In the early days of my marriage, my wife and I would have “vacation fights”. It’s not that we planned them. The trouble is that our lives are packed with stuff: work stuff, church stuff, minivan repairs, baby-induced chaos, etc, etc. We would invariably stuff away hurts, annoyances, and relational pinches in order to deal with the daily, urgent parade of clutter that modern life sends our way. Then at long last we would have our escape. We would find ourselves on that ship. Or beach. Or airplane. Just us.

With nothing left to aid our dissociation from the pains in our relationship, those hurts, annoyances, and relational pinches would come rushing back. We would fight. Encouragingly, we would get things worked out within a day or two and blissful vacationing would ensue. In time we learned to pick those fights a little earlier, before lift off, so as to not sacrifice valuable beach time by our squabbling. This is all to illustrate the point that many of us have relied on the urgency of life to serve as a distraction from the painful aspects of our inner selves. For myself and likely most of you reading this blog post, that “painful aspect” is likely the desperate war within ourselves on the compulsive eating battlefield.

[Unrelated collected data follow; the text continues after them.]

Lemma fold_render_item (items : list (string * string)) (body : string) :
  fold_left render_item items body = body ++ join (map snd items).
Proof.
  revert body. induction items as [| item items IH]; intros body; simpl.
  - now rewrite append_empty_r.
  - rewrite IH, render_item_appends. unfold join. simpl. apply append_assoc.
Qed.

Lemma gpustat_body_join (context : Context) :
  gpustat_body context = join (map snd (OrderedDict.items (host_status context))).
Proof. unfold gpustat_body. now rewrite fold_render_item. Qed.

Lemma filter_keeps_all {A : Type} (f : A -> bool) (l : list A) :
  (forall x, In x l -> f x = true) -> filter f l = l.
Proof.
  induction l as [| x l IH]; simpl; intros Hall.
  - reflexivity.
  - rewrite (Hall x) by now left. f_equal. apply IH. intros y Hy. apply Hall. now right.
Qed.

(** A record that is empty adds nothing to the body. *)
Lemma join_without_empty (k : string) (d : OrderedDict.t) :
  OrderedDict.wf d -> OrderedDict.get k d = Some "" ->
  join (map snd d) = join (map snd (OrderedDict.without k d)).
Proof.
  unfold OrderedDict.wf, OrderedDict.without.
  induction d as [| [k' v'] d IH]; simpl; intros Hwf Hget.
  - reflexivity.
  - inversion Hwf as [| ? ? Hnin Hwf']; subst.
    destruct (String.eqb_spec k k') as [-> | Hne]; simpl.
    + injection Hget as ->. unfold join at 1. simpl. fold (join (map snd d)).
      rewrite filter_keeps_all; [ reflexivity | ].
      intros [k0 v0] Hin. simpl. apply negb_true_iff, String.eqb_neq.
      intros <-. apply Hnin. now apply (in_map fst) in Hin.
    + unfold join. simpl. f_equal. now apply IH.
Qed.

(** ** One monitor *)

Section Monitor.

Context {tc : Termcolor}.
Variables (host : string) (verbose : bool).

Lemma host_set_message_get (context : Context) (msg : string) :
  OrderedDict.get host (host_status (host_set_message context host msg))
  = Some (host_tag host ++ msg ++ LF).
Proof. apply OrderedDictFacts.get_set_same. Qed.

(** A coroutine that has returned stays so, and the store with it. *)
Lemma returned_is_terminal (rs : list resumption) (context : Context) :
  run_client_many host verbose rs returned context = (returned, context).
Proof. induction rs as [| r rs IH]; simpl; [ reflexivity | now destruct r ]. Qed.

(** So does one that an exception has left. *)
Lemma propagated_is_terminal (ex : exn) (rs : list resumption) (context : Context) :
  run_client_many host verbose rs (propagated ex) context = (propagated ex, context).
Proof. induction rs as [| r rs IH]; simpl; [ reflexivity | now destruct r ]. Qed.

(** The [except] clause is the same at the three [await]s. *)
Lemma throw_runs_except (pc : run_client_pc) (ex : exn) (context : Context) :
  pc = at_connect \/ polling pc ->
  run_client host verbose pc (throw ex) context = run_client_except host ex context.
Proof. unfold polling. intros [-> | [-> | ->]]; reflexivity. Qed.

(** C1.  A poll that completes with exit status 0 and output [X] makes
    the record of the host equal to [X], whatever it was, and leaves the
    record of every other host as it was; the coroutine goes on to its
    sleep. *)
Theorem successful_poll_overwrites_record (X : string) (context : Context) :
  let result := run_client host verbose at_run (completed 0 X) context in
  OrderedDict.get host (host_status (context_after result)) = Some X /\
  (forall other, other <> host ->
     OrderedDict.get other (host_status (context_after result))
     = OrderedDict.get other (host_status context)) /\
  pc_after result = at_sleep.
Proof.
  cbn. split; [ | split; [ | reflexivity ] ].
  - apply OrderedDictFacts.get_set_same.
  - intros other Hne. now apply OrderedDictFacts.get_set_other.
Qed.

(** C2.  A poll that completes with a nonzero exit status leaves the
    store as it was: the record of the host keeps the value it had
    before the poll, whatever that is, the placeholder included.  The
    failure is printed, and the coroutine goes on to its sleep. *)
Theorem failed_poll_keeps_record
  (exit_status : Z) (stdout : string) (context : Context) :
  exit_status <> 0%Z ->
  let result := run_client host verbose at_run (completed exit_status stdout) context in
  context_after result = context /\
  OrderedDict.get host (host_status (context_after result))
  = OrderedDict.get host (host_status context) /\
  printed_by result = [error_exitcode exit_status] /\
  pc_after result = at_sleep.
Proof.
  intros Hne. cbn.
  apply Z.eqb_neq in Hne. rewrite Hne. cbn. auto.
Qed.

(** C3.  A disconnection raised while the coroutine polls (at the
    command or at the sleep) makes one write, the error line of the
    host, and ends the coroutine: whatever it is resumed with
    afterwards, it stays ended, writes nothing and prints nothing. *)
Theorem disconnection_is_final
  (pc : run_client_pc) (reason : string) (context : Context) :
  polling pc ->
  let result := run_client host verbose pc (throw (DisconnectError reason)) context in
  pc_after result = returned /\
  context_after result = host_set_message context host (colored reason red) /\
  OrderedDict.get host (host_status (context_after result))
  = Some (error_line host (DisconnectError reason)) /\
  (forall rs, run_client_many host verbose rs (pc_after result) (context_after result)
              = (returned, context_after result)) /\
  (forall r, run_client host verbose (pc_after result) r (context_after result)
             = (returned, context_after result, [])).
Proof.
  intros Hpc result. subst result.
  rewrite throw_runs_except by now right.
  cbn. split; [ reflexivity | split; [ reflexivity | split; [ | split ] ] ].
  - apply host_set_message_get.
  - intros rs. apply returned_is_terminal.
  - intros r. now destruct r.
Qed.

End Monitor.

(** ** Order of first occurrence *)

Lemma unseen_snoc (seen : list string) (h x : string) :
  unseen (seen ++ [h]) x = unseen seen x && negb (String.eqb h x).
Proof.
  unfold unseen. rewrite existsb_app. simpl.
  rewrite orb_false_r, negb_orb, (String.eqb_sym x h). reflexivity.
Qed.

Lemma unseen_known (seen : list string) (h x : string) :
  In h seen -> unseen seen x && negb (String.eqb h x) = unseen seen x.
Proof.
  intros Hin. destruct (String.eqb_spec h x) as [<- | _]; simpl.
  - rewrite andb_false_r. symmetry. unfold unseen.
    apply negb_false_iff, existsb_exists. exists h. split; [ assumption | apply String.eqb_refl ].
  - apply andb_true_r.
Qed.

Lemma unseen_nil (l : list string) : filter (unseen []) l = l.
Proof. now apply filter_keeps_all. Qed.

Lemma filter_twice {A : Type} (f g : A -> bool) (l : list A) :
  filter f (filter g l) = filter (fun x => f x && g x) l.
Proof.
  induction l as [| x l IH]; simpl; [ reflexivity | ].
  destruct (g x); simpl; rewrite ?andb_true_r, ?andb_false_r;
    [ destruct (f x); now rewrite IH | exact IH ].
Qed.

Lemma first_occurrences_in (hosts : list string) (h : string) :
  In h (first_occurrences hosts) <-> In h hosts.
Proof.
  induction hosts as [| a hosts IH]; simpl; [ tauto | ].
  rewrite filter_In, IH, negb_true_iff, String.eqb_neq.
  destruct (string_dec a h); tauto.
Qed.

Lemma first_occurrences_NoDup (hosts : list string) : NoDup (first_occurrences hosts).
Proof.
  induction hosts as [| a hosts IH]; simpl; constructor.
  - rewrite filter_In, negb_true_iff, String.eqb_neq. tauto.
  - now apply NoDup_filter.
Qed.

Lemma first_occurrences_id (hosts : list string) :
  NoDup hosts -> first_occurrences hosts = hosts.
Proof.
  induction 1 as [| a hosts Hnin Hnd IH]; simpl; [ reflexivity | ].
  rewrite IH. f_equal. apply filter_keeps_all.
  intros x Hx. apply negb_true_iff, String.eqb_neq. congruence.
Qed.

(** ** The placeholder loop *)

Section InitialResponse.

Context {tc : Termcolor}.

Lemma initial_response_keys (hosts : list string) (context : Context) :
  OrderedDict.keys (host_status (initial_response hosts context))
  = (OrderedDict.keys (host_status context)
     ++ filter (unseen (OrderedDict.keys (host_status context))) (first_occurrences hosts))%list.
Proof.
  revert context. induction hosts as [| h hosts IH]; intros context; simpl.
  - now rewrite app_nil_r.
  - unfold initial_response in *. rewrite IH. cbn [host_set_message host_status].
    set (seen := OrderedDict.keys (host_status context)).
    destruct (in_dec string_dec h seen) as [Hin | Hnin].
    + rewrite OrderedDictFacts.keys_set_known by assumption. fold seen.
      f_equal.
      assert (Hh : unseen seen h = false).
      { apply negb_false_iff, existsb_exists. exists h. now rewrite String.eqb_refl. }
      rewrite Hh, filter_twice. apply filter_ext. intros x. symmetry. now apply unseen_known.
    + rewrite OrderedDictFacts.keys_set_new by assumption. fold seen.
      rewrite <- app_assoc. f_equal. simpl.
      assert (Hh : unseen seen h = true).
      { apply negb_true_iff. destruct (existsb (String.eqb h) seen) eqn:E; [ | reflexivity ].
        apply existsb_exists in E as (x & Hx & Heq). apply String.eqb_eq in Heq. now subst. }
      rewrite Hh. f_equal. rewrite filter_twice. apply filter_ext. intros x. apply unseen_snoc.
Qed.

Lemma initial_response_other (hosts : list string) (context : Context) (h : string) :
  ~ In h hosts ->
  OrderedDict.get h (host_status (initial_response hosts context))
  = OrderedDict.get h (host_status context).
Proof.
  revert context. induction hosts as [| a hosts IH]; intros context Hnin; simpl.
  - reflexivity.
  - unfold initial_response in *. rewrite IH by (simpl in Hnin; tauto).
    apply OrderedDictFacts.get_set_other. simpl in Hnin. intros ->. tauto.
Qed.

Lemma initial_response_get (hosts : list string) (context : Context) (h : string) :
  In h hosts ->
  OrderedDict.get h (host_status (initial_response hosts context)) = Some (placeholder h).
Proof.
  revert context. induction hosts as [| a hosts IH]; intros context Hin; simpl.
  - destruct Hin.
  - destruct (in_dec string_dec h hosts) as [Hlater | Hlast].
    + now apply IH.
    + destruct Hin as [-> | Hin]; [ | contradiction ].
      fold (initial_response hosts (host_set_message context h "Loading ...")).
      rewrite initial_response_other by assumption.
      apply OrderedDictFacts.get_set_same.
Qed.

Lemma initial_response_wf (hosts : list string) (context : Context) :
  OrderedDict.wf (host_status context) ->
  OrderedDict.wf (host_status (initial_response hosts context)).
Proof.
  revert context. induction hosts as [| a hosts IH]; intros context Hwf; simpl.
  - assumption.
  - apply IH. now apply OrderedDictFacts.wf_set.
Qed.

Lemma max_len_some (hosts : list string) : hosts <> [] -> exists n, max_len hosts = Some n.
Proof. destruct hosts; [ congruence | intros _; eexists; reflexivity ]. Qed.

Lemma startup_some (hosts : list string) (verbose : bool) :
  hosts <> [] -> exists f, startup hosts verbose = Some f.
Proof.
  intros Hne. destruct (max_len_some hosts Hne) as [n Hn].
  unfold startup, spawn_clients. rewrite Hn. eexists; reflexivity.
Qed.

Lemma placeholder_has_text (host : string) : occurs_in "Loading ..." (placeholder host).
Proof. exists (host_tag host), LF. reflexivity. Qed.

End InitialResponse.

(** ** The gathered tasks *)

Section Fleet.

Context {tc : Termcolor} {conv : Ansi2HTMLConverter}.

(** The cases of one resumption, the test on the exit status included. *)
Ltac run_client_cases pc r :=
  destruct pc, r as [| ? ? | | [? | ?]]; cbn;
  try match goal with
      | |- context [Z.eqb ?e 0] => destruct (Z.eqb e 0); cbn
      end.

Much has been written by qualified experts about the meaning of the temptation of Christ in the wilderness. I’m just a guy with a bible who is trying to see if examining Jesus’ trials can give me a leg up on my own. I want to highlight two points that matter to me. The first is that in order for Jesus to even address these temptations, he had to be alone with himself. Just like my habitual “vacation fight” I have had to stop distracting myself from the painful reality that my food choices have resulted in obesity, physical and mental anguish, and gutter-level self-esteem. I get that these are emotionally painful to the extreme. Who wants to think about them? Who wants to acknowledge that they have deeply compromised their very lives through self-damaging behaviours? It is far easier in the moment to binge on Netflix or, more acceptably, attend to the children/house/spouse/bills. And yet the battle remains un-fought. The foe is unchallenged. The devil has effectively won.

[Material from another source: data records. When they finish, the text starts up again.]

(** * Thermal image classifier (tl-efficient.py): a shallow embedding

    The repository is one Python class, [ThermalImageClassifierEfficientNet],
    that drives the Keras API.  The class's own logic (attribute
    initialisation, guards, dictionary lookups, list indexing and slicing,
    the configuration handed to the framework) is embedded method by method.
    The framework calls it makes are embedded as far as the class depends on
    them, each in the module [Keras] or [TF] with the framework behaviour it
    stands for written next to it; numeric training itself (decoding images,
    gradient steps, metric values) is a parameter of the development. *)

From Stdlib Require Import ZArith QArith List Bool Lia.
From Stdlib Require Import Floats.SpecFloat.
From stdpp Require Import gmap strings list fin_maps.

Open Scope Z_scope.

(** ** Python values and control *)

Module Py.

(** The exceptions the embedded code can raise. *)
Inductive exn :=
| AttributeError
| IndexError
| KeyError
| ValueError
| OverflowError
| RuntimeError
| FileNotFoundError.

(** A call either raises or returns. *)
Definition result (A : Type) : Type := exn + A.

Definition Raise {A} (e : exn) : result A := inl e.
Definition Return {A} (a : A) : result A := inr a.

Definition bind {A B} (c : result A) (k : A -> result B) : result B :=
  match c with
  | inl e => inl e
  | inr a => k a
  end.

Definition raises {A} (c : result A) : bool :=
  match c with inl _ => true | inr _ => false end.

(** [xs[i]] for a Python list: negative indices count from the end, an
    index out of range raises IndexError. *)
Definition index {A} (xs : list A) (i : Z) : result A :=
  let n := Z.of_nat (length xs) in
  let j := if i <? 0 then i + n else i in
  if (j <? 0) || (n <=? j) then Raise IndexError
  else match xs !! Z.to_nat j with
       | Some x => Return x
       | None => Raise IndexError
       end.

(** The start position of the slice [xs[start:]]: a negative start counts
    from the end and the result is clamped to [0, len]. *)
Definition slice_start (len : nat) (start : Z) : nat :=
  let n := Z.of_nat len in
  let j := if start <? 0 then Z.max 0 (start + n) else Z.min start n in
  Z.to_nat j.

(** [xs[start:]]. *)
Definition slice_from {A} (xs : list A) (start : Z) : list A :=
  drop (slice_start (length xs) start) xs.

(** [range(n)]: empty for [n <= 0]. *)
Definition range (n : Z) : list nat := seq 0 (Z.to_nat n).

(** *** Binary64 arithmetic, as [float] has it *)

Definition prec : Z := 53.
Definition emax : Z := 1024.

(** [float(n)] for an integer [n]. *)
Definition float_of_int (n : Z) : spec_float :=
  binary_normalize prec emax n 0 false.

Definition float_mul : spec_float -> spec_float -> spec_float :=
  SFmul prec emax.
Definition float_div : spec_float -> spec_float -> spec_float :=
  SFdiv prec emax.

(** [a / b] on two integers (true division).  Both operands of the
    source are below 2^53, so the quotient of the converted operands is
    the correctly rounded quotient Python returns. *)
Definition truediv (a b : Z) : spec_float :=
  float_div (float_of_int a) (float_of_int b).

(** [int(x)] on a float: truncation toward zero; raises on an infinity
    (OverflowError) and on a NaN (ValueError). *)
Definition int (x : spec_float) : result Z :=
  match x with
  | S754_zero _ => Return 0
  | S754_infinity _ => Raise OverflowError
  | S754_nan => Raise ValueError
  | S754_finite s m e =>
      let mag := if 0 <=? e then Z.pos m * 2 ^ e
                 else Z.pos m / 2 ^ (- e) in
      Return (if s then - mag else mag)
  end.

End Py.

Notation "x <- c ;; k" := (Py.bind c (fun x => k))
  (at level 100, c at next level, right associativity).

(** A decimal float literal of the source, [mant * 10 ^ exp10]: [1e-3] is
    [Dec 1 (-3)], [0.1] is [Dec 1 (-1)]. *)
Record DecLit := Dec { mant : Z; exp10 : Z }.

(** The float values the framework computes with (pixels, losses, metric
    values, learning rates).  Their arithmetic belongs to the framework and
    is kept abstract; the source only passes literals in. *)
Class Numeric := {
  num : Type;
  lit : DecLit -> num;
  num_mul : num -> num -> num;
  num_add : num -> num -> num;
  num_sub : num -> num -> num;
  num_ltb : num -> num -> bool;
}.

(** Python's [max(a, b)]: the first argument unless the second is larger. *)
Definition py_max `{Numeric} (a b : num) : num :=
  if num_ltb a b then b else a.

(** ** Tensors and the two tensor operations the class calls *)

Module TF.

(** An eager tensor: its shape and its elements in row-major order. *)
Record Tensor (A : Type) := mkTensor { shape : list nat; data : list A }.
Arguments mkTensor {A} _ _.
Arguments shape {A} _.
Arguments data {A} _.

But that just won’t do. The devil doesn’t get to oppress a child of God. This is why Jesus allowed the Spirit to take him by the hand into the wilderness to face off with him. But what about you? Have you heeded the Spirit’s nudging? When will you prioritize such restorative solitude in your life? Jesus needed 40 days to get this satanic monkey off his back. Do you need any less? I contend that in order for you to do the inner work necessary to reorient yourself, beat down the Tempter, and move the needle on your issues with food, you must clear away absolutely everything.

The second point is that Jesus was never really alone. When we get away in order to face the Tempter, we realize that we can never really be alone. God is always with us. And because Jesus had taken the time to learn the Scriptures, when the Devil attacked he came ready with a response. He was not defenseless and unarmed. He had both the words of the Father and the angels of his Father at his disposal. We, too, have access to those same powerful words. I would also argue that even we have access to God’s angels; not so much in some woo woo way, but in the form of trusted spiritual friends who can be messengers of God to us in times of need.

In the end, Jesus was able to demonstrate to the world that spiritual hunger has the power to triumph over the will of the flesh. We are not mere animals, but spiritual beings created in God’s image. This means that bread need not be our master. Physical hunger need not rule us. God himself desires to feed us, both in our earthly lives and in the life to come. We just need to be willing to be led through the wilderness to get it.